⟨

Record stake_row : Type := StakeRow {
  st_userId : Z;
  st_amount : Z;
  st_status : stake_status;
  st_requestedAt : option Z;
  st_availableAt : option Z;
  st_completedAt : option Z;
  st_cooldownDays : Z;
  st_tierAtStake : nitro_tier;
}.

Record gift_row : Type := GiftRow { gf_senderId : Z; gf_receiverId : Z; gf_amount : Z; gf_type : string; gf_dedupKey : option string }.

(** One entry of the leaderboard of a settled auction. *)
Record place : Type := Place { pl_rank : Z; pl_vendorId : Z; pl_adId : Z; pl_amount : Q }.

Record auction_row : Type := AuctionRow {
  au_start : Z;
  au_end : Z;
  au_status : auction_status;
  au_winnerCount : Z;
  au_totalBurned : Z;
  au_settledAt : option Z;
  au_leaderboard : list place;
}.

Record bid_row : Type := BidRow {
  bd_auctionId : string;
  bd_vendorId : Z;
  bd_adId : Z;
  bd_amount : Z;
  bd_status : bid_status;
  bd_rank : option Z;
  bd_burned : Z;
  bd_boostedUntil : option Z;
  bd_createdAt : Z;
}.

Record ad_row : Type := AdRow { ad_vendorId : Z; ad_status : string; ad_isBoosted : bool; ad_boostExpiresAt : option Z }.
Record skin_row : Type := SkinRow { sk_owned : list string; sk_equipped : string }.

Record adb : Type := ADB {
  sav : vdb;
  spends : gmap string spend_row;
  stakes : gmap string stake_row;
  gifts : gmap string gift_row;
  auctions : gmap string auction_row;
  bids : gmap string bid_row;
  ads : gmap Z ad_row;
  skins : gmap Z skin_row;
}.

Definition set_sav (x : vdb) (s : adb) : adb := ADB x (spends s) (stakes s) (gifts s) (auctions s) (bids s) (ads s) (skins s).
Definition set_spends (x : gmap string spend_row) (s : adb) : adb := ADB (sav s) x (stakes s) (gifts s) (auctions s) (bids s) (ads s) (skins s).
Definition set_stakes (x : gmap string stake_row) (s : adb) : adb := ADB (sav s) (spends s) x (gifts s) (auctions s) (bids s) (ads s) (skins s).
Definition set_gifts (x : gmap string gift_row) (s : adb) : adb := ADB (sav s) (spends s) (stakes s) x (auctions s) (bids s) (ads s) (skins s).
Definition set_auctions (x : gmap string auction_row) (s : adb) : adb := ADB (sav s) (spends s) (stakes s) (gifts s) x (bids s) (ads s) (skins s).
Definition set_bids (x : gmap string bid_row) (s : adb) : adb := ADB (sav s) (spends s) (stakes s) (gifts s) (auctions s) x (ads s) (skins s).
Definition set_ads (x : gmap Z ad_row) (s : adb) : adb := ADB (sav s) (spends s) (stakes s) (gifts s) (auctions s) (bids s) x (skins s).
Definition set_skins (x : gmap Z skin_row) (s : adb) : adb := ADB (sav s) (spends s) (stakes s) (gifts s) (auctions s) (bids s) (ads s) x.

(** ** Statements *)

Definition on_sav {A} (m : M vdb A) : M adb A := fun s => match m (sav s) with Ok (a, v) => Ok (a, set_sav v s) | Err e => Err e end.

Definition azm_of (userId : Z) (s : adb) : option Z := pf_azmBalance <$> profiles (sav s) !! userId.
Definition set_azm (userId balance : Z) (s : adb) : adb :=
  set_sav (set_profiles (alter (fun p => Profile (pf_banStatus p) (pf_isDeleted p) balance) userId (profiles (sav s))) (sav s)) s.

(** A write to the balance, under the check constraint and the range of the
    column. *)
Definition azm_put (userId balance : Z) : M adb unit :=
  check (0 <=? balance) "User_azmBalance_nonneg";; check (numeric_ok balance) "NUMERIC_OVERFLOW";; modify (set_azm userId balance).

(** INSERT of a spend row; (userId, source, dedupKey) is unique where the key
    is set. *)
Definition spend_create (id : string) (r : spend_row) : M adb unit :=
  s ← get;
  check (match spends s !! id with None => true | Some _ => false end &&
         negb (existsb (fun p => bool_decide (is_Some (sp_dedupKey r)) && (sp_userId p.2 =? sp_userId r) && String.eqb (sp_source p.2) (sp_source r) &&
                                 bool_decide (sp_dedupKey p.2 = sp_dedupKey r)) (map_to_list (spends s)))) "P2002";;
  check (numeric_ok (sp_amount r)) "NUMERIC_OVERFLOW";;
  put (set_spends (<[id := r]> (spends s)) s).

(** The row that carries a dedup identity, in its own column or in the
    metadata. *)
Definition spend_of (userId : Z) (source key : string) (s : adb) : option (string * spend_row) :=
  List.find (fun p => (sp_userId p.2 =? userId) && String.eqb (sp_source p.2) source &&
                      (bool_decide (sp_dedupKey p.2 = Some key) || bool_decide (sp_metadata p.2 = Some key))) (map_to_list (spends s)).

Definition ad_update (id : Z) (f : ad_row -> ad_row) : M adb unit :=
  s ← get;
  match ads s !! id with None => throw "P2025" | Some a => put (set_ads (<[id := f a]> (ads s)) s) end.
Definition bid_update (id : string) (f : bid_row -> bid_row) : M adb unit :=
  s ← get;
  match bids s !! id with
  | None => throw "P2025"
  | Some b => check (numeric_ok (bd_amount (f b)) && numeric_ok (bd_burned (f b))) "NUMERIC_OVERFLOW";; put (set_bids (<[id := f b]> (bids s)) s)
  end.
Definition stake_updateMany (id : string) (cond : stake_row -> bool) (f : stake_row -> stake_row) : M adb nat :=
  s ← get;
  match stakes s !! id with
  | Some k => if cond k then put (set_stakes (<[id := f k]> (stakes s)) s);; mret 1%nat else mret 0%nat
  | None => mret 0%nat
  end.

Definition with_boost (until : Z) (a : ad_row) : ad_row := AdRow (ad_vendorId a) (ad_status a) true (Some until).

(** ** Costs *)

Record tier_option : Type := TierOption { to_id : string; to_discount : Q; to_cost : Q }.
Record boost_option : Type := BoostOption { bo_id : string; bo_durationMs : Z; bo_cost : Q }.
Definition FEE_DISCOUNT_TIERS : list tier_option :=
  [TierOption "tier_25" (fl (25 # 100)) (fl 10); TierOption "tier_50" (fl (50 # 100)) (fl 25); TierOption "tier_100" (fl 1) (fl 50)].
Definition AD_BOOST_OPTIONS : list boost_option :=
  [BoostOption "boost_24h" (24 * HOUR_MS) (fl 15); BoostOption "boost_72h" (72 * HOUR_MS) (fl 35); BoostOption "boost_7d" (7 * 24 * HOUR_MS) (fl 80)].
Definition CARD_SKIN_OPTIONS : list (string * Q) := [("gold"%string, fl 1); ("midnight"%string, fl 1); ("emerald"%string, fl 1); ("sunset"%string, fl 1)].
Definition FREE_CARD_SKIN : string := "classic".
Definition VALID_CARD_SKIN_IDS : list string := FREE_CARD_SKIN :: map fst CARD_SKIN_OPTIONS.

⟩

Search the entries above for lines holding the string "unit", then report only how many there are.

### [RESULT OF THE TASK]
4